▶ [Work to complete] The job is to find each line in the entries holding the string "handed" and copy that line.

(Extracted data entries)
_____
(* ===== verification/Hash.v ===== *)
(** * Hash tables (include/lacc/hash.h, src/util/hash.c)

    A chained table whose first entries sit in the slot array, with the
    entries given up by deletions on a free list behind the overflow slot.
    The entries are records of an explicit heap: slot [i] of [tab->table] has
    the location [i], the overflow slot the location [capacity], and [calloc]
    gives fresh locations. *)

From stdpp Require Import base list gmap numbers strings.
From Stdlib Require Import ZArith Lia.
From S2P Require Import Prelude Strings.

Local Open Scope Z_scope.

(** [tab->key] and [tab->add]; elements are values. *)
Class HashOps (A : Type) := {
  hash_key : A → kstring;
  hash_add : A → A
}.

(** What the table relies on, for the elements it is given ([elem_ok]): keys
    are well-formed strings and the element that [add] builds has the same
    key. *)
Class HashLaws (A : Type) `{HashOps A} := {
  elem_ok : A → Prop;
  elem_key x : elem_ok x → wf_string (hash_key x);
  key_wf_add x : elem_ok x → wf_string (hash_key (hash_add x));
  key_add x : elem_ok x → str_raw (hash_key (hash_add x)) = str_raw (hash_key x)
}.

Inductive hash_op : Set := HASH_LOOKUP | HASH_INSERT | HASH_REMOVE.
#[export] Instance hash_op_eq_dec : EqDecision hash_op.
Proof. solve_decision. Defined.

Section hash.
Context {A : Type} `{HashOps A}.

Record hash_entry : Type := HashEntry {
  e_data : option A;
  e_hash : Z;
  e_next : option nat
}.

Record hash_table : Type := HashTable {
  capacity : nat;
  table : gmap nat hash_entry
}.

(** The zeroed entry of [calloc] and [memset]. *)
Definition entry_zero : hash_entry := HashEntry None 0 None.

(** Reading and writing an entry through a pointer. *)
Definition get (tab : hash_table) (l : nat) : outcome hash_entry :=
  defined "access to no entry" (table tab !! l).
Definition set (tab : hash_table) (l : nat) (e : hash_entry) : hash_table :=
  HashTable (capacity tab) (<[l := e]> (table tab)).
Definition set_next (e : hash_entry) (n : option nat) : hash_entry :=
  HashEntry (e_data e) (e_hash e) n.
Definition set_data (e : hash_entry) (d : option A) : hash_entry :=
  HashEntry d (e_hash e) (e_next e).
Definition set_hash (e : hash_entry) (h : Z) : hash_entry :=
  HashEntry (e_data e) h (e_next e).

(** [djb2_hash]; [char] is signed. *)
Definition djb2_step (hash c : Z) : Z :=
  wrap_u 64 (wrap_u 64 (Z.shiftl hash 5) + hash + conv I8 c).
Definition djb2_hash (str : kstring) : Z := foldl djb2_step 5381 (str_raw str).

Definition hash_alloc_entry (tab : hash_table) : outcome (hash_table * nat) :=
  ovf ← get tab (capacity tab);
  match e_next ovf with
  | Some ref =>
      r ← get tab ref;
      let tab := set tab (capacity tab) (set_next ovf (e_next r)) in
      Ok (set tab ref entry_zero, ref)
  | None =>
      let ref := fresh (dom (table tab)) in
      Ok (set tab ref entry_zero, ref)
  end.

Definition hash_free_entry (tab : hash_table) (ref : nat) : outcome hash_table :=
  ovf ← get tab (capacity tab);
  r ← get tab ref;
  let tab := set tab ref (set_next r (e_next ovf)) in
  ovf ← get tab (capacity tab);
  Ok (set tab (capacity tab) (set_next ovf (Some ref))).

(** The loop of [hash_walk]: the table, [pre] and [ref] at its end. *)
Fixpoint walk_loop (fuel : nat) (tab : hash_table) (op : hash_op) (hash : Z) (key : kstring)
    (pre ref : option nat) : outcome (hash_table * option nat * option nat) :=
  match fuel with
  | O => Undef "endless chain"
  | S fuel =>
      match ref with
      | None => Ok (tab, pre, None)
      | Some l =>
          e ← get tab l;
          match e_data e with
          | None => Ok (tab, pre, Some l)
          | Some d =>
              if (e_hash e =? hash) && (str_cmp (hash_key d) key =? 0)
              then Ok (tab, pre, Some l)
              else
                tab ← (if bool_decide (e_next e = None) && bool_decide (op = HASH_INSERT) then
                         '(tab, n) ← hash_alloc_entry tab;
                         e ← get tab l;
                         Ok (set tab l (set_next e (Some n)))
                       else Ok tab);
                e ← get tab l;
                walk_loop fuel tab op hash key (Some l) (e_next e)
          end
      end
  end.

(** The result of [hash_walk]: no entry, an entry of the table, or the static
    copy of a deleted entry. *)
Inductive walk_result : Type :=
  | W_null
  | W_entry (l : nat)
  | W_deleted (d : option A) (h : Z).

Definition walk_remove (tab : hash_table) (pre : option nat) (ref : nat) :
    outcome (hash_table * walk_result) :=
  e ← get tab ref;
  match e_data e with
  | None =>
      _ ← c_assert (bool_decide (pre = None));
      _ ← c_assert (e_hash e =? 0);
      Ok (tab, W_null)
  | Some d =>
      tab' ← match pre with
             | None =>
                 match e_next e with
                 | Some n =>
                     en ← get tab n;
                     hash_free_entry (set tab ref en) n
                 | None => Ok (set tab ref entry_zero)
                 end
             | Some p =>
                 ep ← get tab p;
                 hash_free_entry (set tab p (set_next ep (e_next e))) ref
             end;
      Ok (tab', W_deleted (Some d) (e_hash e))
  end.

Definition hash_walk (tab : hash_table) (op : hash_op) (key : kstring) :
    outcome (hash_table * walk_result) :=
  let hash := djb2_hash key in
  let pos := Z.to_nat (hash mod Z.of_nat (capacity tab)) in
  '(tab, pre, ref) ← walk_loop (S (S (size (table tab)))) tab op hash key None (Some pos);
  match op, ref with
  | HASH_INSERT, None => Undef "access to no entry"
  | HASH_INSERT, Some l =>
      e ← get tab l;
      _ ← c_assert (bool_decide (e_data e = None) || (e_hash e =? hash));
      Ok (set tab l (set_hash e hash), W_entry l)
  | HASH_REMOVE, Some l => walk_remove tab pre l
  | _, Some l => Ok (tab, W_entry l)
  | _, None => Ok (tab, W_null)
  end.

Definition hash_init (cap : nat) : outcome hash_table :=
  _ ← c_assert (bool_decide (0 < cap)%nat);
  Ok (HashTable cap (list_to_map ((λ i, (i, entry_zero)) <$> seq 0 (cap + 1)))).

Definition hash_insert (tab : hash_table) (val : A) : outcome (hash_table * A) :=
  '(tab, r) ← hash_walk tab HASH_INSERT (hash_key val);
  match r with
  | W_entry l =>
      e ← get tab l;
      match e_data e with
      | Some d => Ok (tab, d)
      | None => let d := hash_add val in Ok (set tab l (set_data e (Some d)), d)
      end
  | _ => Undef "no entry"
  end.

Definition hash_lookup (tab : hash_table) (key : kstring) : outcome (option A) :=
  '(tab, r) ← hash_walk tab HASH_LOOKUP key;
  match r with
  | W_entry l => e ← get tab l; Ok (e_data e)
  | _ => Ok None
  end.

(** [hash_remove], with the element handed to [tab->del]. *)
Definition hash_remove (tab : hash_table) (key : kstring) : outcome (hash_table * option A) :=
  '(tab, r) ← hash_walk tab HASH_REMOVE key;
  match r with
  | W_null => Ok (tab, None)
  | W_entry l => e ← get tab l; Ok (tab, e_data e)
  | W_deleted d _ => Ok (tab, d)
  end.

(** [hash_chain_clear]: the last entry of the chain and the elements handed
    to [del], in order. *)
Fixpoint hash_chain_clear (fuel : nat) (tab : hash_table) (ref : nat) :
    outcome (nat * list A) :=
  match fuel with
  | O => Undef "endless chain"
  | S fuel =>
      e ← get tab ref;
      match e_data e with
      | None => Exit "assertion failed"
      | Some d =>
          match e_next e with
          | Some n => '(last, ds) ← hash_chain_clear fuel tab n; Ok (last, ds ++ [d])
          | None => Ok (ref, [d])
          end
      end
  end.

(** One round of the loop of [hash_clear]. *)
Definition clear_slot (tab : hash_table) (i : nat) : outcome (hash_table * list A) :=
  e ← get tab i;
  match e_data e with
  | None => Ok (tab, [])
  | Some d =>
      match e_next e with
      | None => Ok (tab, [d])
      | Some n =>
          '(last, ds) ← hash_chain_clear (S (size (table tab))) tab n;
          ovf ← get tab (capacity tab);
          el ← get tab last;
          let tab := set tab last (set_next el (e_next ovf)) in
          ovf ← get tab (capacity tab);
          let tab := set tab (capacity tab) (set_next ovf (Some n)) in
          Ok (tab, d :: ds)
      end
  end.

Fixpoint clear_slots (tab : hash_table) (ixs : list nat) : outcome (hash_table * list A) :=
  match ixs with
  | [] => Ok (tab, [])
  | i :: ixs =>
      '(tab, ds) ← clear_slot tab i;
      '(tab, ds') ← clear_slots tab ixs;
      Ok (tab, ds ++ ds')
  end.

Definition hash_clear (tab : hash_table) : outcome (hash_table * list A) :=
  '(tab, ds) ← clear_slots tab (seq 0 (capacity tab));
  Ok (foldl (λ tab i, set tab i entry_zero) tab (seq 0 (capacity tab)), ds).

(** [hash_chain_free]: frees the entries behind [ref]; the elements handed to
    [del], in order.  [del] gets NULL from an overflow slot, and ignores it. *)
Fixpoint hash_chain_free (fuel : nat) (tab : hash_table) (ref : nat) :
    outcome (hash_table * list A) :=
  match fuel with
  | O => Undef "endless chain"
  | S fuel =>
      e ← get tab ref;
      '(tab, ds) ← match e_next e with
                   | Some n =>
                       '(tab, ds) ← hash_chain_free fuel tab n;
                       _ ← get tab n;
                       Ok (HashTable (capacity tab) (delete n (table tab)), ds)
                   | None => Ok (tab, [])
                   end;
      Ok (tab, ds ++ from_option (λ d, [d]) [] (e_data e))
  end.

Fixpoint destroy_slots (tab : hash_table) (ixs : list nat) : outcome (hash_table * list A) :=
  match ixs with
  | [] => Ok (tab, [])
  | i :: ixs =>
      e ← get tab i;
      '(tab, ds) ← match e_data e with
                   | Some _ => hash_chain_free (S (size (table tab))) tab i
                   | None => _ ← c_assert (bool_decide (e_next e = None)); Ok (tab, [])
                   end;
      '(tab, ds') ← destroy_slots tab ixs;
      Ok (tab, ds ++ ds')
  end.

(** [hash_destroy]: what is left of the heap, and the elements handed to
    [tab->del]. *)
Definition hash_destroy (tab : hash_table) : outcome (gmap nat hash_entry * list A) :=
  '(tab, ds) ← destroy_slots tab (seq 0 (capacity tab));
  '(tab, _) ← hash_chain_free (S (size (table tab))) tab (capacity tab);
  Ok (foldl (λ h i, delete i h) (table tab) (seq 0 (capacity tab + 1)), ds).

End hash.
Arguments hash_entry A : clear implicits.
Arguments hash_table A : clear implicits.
_____
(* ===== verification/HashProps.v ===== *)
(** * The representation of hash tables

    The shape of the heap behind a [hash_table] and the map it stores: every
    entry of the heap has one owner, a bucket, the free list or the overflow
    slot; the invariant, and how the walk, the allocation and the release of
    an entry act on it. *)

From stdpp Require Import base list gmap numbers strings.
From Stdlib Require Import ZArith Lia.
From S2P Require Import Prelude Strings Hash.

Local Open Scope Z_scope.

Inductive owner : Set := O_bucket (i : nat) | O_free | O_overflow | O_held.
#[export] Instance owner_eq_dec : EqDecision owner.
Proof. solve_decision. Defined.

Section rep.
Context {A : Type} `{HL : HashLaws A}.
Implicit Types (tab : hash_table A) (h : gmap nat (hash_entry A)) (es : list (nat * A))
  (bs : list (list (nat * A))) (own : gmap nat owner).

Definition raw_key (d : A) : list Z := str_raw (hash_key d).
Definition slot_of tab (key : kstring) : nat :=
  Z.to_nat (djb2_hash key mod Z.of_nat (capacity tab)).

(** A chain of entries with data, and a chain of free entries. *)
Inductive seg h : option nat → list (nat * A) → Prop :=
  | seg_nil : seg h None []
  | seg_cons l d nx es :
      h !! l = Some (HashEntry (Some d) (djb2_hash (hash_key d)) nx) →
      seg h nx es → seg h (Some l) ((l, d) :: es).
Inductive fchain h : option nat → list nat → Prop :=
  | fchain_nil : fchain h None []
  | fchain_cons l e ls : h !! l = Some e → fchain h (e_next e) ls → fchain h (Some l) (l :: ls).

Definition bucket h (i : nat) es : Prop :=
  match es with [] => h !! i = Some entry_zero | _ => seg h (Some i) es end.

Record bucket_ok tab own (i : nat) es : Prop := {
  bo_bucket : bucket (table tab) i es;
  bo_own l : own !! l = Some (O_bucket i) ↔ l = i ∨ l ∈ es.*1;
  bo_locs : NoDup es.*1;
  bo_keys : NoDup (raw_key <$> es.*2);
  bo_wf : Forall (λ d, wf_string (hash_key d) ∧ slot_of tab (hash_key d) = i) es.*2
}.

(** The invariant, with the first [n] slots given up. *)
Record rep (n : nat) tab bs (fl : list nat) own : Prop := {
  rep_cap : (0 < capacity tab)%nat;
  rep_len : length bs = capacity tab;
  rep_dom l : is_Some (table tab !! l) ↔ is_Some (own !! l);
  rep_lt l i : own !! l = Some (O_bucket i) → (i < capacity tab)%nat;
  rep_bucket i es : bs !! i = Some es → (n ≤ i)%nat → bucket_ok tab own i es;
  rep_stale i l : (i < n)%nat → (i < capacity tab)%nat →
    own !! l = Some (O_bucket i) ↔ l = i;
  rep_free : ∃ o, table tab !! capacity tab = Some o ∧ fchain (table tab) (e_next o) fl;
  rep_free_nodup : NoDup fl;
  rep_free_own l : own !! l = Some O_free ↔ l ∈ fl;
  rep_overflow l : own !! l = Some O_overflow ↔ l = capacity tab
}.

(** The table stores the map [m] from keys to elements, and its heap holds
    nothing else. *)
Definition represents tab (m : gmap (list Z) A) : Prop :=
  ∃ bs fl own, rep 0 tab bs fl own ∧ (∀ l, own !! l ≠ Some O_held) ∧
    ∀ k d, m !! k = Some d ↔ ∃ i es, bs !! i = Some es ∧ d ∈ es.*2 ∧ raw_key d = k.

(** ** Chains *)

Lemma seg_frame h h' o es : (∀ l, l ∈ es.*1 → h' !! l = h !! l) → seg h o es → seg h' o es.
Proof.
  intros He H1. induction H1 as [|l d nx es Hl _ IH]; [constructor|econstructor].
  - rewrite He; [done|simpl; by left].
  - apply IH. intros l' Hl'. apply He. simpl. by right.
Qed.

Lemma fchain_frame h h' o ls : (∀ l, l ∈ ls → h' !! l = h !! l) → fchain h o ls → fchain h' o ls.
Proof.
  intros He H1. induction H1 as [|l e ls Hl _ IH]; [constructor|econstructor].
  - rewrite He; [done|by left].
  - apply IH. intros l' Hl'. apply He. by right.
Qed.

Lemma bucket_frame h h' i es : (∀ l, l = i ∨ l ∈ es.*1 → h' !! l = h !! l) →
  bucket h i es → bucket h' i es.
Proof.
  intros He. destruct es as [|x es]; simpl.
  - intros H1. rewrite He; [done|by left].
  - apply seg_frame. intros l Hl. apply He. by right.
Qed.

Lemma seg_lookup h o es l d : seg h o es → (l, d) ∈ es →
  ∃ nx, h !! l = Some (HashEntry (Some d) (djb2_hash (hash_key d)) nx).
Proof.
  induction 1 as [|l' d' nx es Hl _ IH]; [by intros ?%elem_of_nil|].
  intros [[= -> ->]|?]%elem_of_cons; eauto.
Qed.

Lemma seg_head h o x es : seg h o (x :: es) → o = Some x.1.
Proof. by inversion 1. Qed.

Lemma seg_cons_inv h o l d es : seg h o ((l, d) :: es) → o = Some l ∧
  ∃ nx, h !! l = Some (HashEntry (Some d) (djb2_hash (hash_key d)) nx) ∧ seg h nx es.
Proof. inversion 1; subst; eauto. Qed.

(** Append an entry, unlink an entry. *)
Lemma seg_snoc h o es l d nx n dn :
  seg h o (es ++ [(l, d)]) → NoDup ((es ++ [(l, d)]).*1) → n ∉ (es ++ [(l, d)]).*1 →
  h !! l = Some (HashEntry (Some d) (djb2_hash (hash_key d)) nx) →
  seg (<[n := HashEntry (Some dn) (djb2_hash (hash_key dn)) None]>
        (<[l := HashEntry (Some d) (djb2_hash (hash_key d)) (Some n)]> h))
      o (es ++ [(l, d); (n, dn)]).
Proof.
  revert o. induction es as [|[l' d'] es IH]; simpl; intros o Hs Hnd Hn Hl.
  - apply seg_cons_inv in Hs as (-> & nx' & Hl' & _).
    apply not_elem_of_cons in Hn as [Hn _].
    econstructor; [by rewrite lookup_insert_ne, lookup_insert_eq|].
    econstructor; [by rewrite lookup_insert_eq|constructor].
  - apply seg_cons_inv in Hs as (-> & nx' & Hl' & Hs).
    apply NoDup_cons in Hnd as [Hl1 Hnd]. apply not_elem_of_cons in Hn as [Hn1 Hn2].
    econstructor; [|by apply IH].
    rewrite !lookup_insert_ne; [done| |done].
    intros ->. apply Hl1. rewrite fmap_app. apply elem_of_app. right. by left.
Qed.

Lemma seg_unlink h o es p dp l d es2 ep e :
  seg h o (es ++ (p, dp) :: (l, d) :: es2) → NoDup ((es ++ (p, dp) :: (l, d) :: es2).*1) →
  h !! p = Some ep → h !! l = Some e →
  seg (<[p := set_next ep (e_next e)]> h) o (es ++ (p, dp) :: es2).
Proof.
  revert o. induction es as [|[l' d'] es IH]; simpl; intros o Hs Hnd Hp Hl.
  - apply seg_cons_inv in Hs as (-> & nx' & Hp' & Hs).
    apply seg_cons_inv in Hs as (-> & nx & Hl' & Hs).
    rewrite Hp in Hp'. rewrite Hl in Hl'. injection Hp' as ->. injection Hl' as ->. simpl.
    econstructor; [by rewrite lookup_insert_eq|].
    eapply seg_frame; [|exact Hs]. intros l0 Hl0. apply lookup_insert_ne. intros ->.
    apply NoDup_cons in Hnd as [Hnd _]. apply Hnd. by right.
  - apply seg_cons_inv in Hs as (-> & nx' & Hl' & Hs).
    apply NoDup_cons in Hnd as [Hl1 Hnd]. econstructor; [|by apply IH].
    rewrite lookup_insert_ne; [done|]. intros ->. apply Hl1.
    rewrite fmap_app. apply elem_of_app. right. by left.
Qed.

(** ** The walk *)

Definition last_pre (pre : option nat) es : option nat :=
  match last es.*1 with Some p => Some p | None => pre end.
_____
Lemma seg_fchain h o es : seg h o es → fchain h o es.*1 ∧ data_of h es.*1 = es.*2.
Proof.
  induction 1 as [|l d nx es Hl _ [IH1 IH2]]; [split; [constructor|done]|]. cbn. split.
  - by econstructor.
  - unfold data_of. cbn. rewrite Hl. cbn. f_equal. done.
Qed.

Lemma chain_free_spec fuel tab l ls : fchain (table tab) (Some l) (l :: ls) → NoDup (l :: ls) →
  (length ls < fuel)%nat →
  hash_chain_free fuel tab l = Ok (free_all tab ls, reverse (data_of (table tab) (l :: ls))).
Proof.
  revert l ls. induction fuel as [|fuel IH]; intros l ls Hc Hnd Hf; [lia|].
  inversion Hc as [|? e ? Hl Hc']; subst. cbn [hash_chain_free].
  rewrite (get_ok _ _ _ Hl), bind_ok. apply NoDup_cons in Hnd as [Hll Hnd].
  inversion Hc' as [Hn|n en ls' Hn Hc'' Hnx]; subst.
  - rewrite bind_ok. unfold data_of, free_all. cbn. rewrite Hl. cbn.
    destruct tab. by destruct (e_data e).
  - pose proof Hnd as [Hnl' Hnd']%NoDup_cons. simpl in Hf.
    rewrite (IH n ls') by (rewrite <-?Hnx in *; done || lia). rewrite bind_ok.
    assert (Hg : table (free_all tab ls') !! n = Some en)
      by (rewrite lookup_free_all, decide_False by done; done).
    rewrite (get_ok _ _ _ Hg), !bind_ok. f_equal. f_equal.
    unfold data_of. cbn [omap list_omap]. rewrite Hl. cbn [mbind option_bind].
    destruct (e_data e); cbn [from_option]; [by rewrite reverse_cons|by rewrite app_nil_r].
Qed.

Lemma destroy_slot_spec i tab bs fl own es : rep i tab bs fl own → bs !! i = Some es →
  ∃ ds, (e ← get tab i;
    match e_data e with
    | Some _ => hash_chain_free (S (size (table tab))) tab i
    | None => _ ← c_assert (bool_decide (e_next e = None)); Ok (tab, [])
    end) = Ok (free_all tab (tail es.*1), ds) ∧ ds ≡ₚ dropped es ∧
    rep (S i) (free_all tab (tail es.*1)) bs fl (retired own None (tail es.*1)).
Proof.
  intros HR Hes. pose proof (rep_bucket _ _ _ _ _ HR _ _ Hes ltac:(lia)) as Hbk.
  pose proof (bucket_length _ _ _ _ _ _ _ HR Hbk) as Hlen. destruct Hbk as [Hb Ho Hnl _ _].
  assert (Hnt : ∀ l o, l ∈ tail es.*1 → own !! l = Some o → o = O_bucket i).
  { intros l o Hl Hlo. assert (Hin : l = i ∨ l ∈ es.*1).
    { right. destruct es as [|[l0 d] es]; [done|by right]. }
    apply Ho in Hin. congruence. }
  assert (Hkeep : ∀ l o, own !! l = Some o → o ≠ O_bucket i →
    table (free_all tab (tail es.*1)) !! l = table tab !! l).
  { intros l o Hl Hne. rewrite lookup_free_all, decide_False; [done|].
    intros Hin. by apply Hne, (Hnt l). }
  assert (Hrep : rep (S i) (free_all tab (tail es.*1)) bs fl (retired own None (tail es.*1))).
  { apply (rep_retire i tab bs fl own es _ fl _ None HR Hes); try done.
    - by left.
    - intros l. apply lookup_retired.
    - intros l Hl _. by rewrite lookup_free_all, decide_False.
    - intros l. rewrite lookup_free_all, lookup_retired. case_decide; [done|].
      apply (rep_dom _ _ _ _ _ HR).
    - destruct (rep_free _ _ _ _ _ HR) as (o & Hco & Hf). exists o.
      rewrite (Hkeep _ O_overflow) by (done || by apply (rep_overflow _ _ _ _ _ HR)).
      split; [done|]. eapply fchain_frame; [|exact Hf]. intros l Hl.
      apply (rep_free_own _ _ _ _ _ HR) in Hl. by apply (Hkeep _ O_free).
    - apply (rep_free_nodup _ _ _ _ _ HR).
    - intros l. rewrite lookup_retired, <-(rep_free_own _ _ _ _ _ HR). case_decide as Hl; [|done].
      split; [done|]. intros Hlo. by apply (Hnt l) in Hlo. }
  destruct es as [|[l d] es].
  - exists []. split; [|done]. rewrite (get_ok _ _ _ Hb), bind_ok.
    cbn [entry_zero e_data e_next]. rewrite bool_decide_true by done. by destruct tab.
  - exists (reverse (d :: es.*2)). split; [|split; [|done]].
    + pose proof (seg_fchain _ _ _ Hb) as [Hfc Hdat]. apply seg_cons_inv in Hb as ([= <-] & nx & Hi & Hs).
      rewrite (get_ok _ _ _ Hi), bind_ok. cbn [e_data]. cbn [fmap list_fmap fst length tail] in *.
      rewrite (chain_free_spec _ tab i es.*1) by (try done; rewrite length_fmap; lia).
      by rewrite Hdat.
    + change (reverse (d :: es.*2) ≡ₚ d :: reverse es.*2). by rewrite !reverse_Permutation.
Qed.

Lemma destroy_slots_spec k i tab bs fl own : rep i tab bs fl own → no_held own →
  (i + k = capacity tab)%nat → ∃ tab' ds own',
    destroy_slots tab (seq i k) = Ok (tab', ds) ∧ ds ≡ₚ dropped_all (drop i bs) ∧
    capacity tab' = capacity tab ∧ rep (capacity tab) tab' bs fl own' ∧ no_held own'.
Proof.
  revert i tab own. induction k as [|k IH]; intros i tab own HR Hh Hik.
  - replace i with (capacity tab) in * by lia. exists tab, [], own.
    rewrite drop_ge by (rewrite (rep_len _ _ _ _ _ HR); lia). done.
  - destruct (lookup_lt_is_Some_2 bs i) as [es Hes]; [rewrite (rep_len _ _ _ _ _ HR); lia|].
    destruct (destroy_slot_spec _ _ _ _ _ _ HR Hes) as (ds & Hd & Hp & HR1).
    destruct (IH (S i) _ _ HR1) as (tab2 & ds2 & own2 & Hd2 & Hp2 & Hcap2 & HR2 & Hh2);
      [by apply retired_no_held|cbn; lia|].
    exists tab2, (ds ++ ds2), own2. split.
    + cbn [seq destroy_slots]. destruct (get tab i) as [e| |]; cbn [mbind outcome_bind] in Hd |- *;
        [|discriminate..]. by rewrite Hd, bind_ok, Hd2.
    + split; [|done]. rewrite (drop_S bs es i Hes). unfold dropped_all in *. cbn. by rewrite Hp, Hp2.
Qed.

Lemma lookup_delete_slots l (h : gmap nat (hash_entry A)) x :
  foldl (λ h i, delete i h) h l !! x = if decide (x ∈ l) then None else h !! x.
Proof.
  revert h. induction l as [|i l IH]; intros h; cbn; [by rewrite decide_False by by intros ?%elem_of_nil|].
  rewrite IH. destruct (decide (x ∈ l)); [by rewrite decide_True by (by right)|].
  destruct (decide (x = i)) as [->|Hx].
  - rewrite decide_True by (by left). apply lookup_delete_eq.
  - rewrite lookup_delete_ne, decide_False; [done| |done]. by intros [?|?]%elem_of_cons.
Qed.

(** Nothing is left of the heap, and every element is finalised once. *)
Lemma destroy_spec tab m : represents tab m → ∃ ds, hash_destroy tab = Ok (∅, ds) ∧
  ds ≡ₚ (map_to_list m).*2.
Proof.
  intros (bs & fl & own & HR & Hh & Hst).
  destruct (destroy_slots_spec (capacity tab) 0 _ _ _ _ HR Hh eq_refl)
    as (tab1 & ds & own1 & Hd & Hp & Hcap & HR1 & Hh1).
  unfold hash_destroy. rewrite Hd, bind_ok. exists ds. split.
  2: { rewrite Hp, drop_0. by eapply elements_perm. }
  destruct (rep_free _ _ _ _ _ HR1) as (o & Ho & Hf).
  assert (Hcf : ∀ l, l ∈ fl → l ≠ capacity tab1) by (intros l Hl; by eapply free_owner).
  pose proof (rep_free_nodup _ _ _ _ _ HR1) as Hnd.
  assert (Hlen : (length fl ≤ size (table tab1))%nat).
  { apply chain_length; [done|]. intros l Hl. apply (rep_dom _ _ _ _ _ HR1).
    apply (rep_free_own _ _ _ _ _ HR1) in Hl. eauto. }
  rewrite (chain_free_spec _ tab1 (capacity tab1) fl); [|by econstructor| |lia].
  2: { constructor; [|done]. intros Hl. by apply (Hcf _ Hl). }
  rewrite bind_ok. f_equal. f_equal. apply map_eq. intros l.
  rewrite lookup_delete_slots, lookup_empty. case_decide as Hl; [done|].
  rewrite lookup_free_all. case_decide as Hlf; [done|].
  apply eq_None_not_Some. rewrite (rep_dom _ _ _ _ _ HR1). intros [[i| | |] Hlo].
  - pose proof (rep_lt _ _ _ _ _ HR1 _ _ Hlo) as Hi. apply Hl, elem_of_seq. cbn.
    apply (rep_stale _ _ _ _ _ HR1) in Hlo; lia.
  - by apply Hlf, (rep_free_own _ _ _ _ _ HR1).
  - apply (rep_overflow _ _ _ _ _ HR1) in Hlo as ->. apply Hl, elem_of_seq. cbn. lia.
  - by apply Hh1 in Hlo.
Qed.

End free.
_____
▶ [Completed task]
(** [hash_remove], with the element handed to [tab->del]. *)
(** [hash_chain_clear]: the last entry of the chain and the elements handed
(** [hash_chain_free]: frees the entries behind [ref]; the elements handed to
(** [hash_destroy]: what is left of the heap, and the elements handed to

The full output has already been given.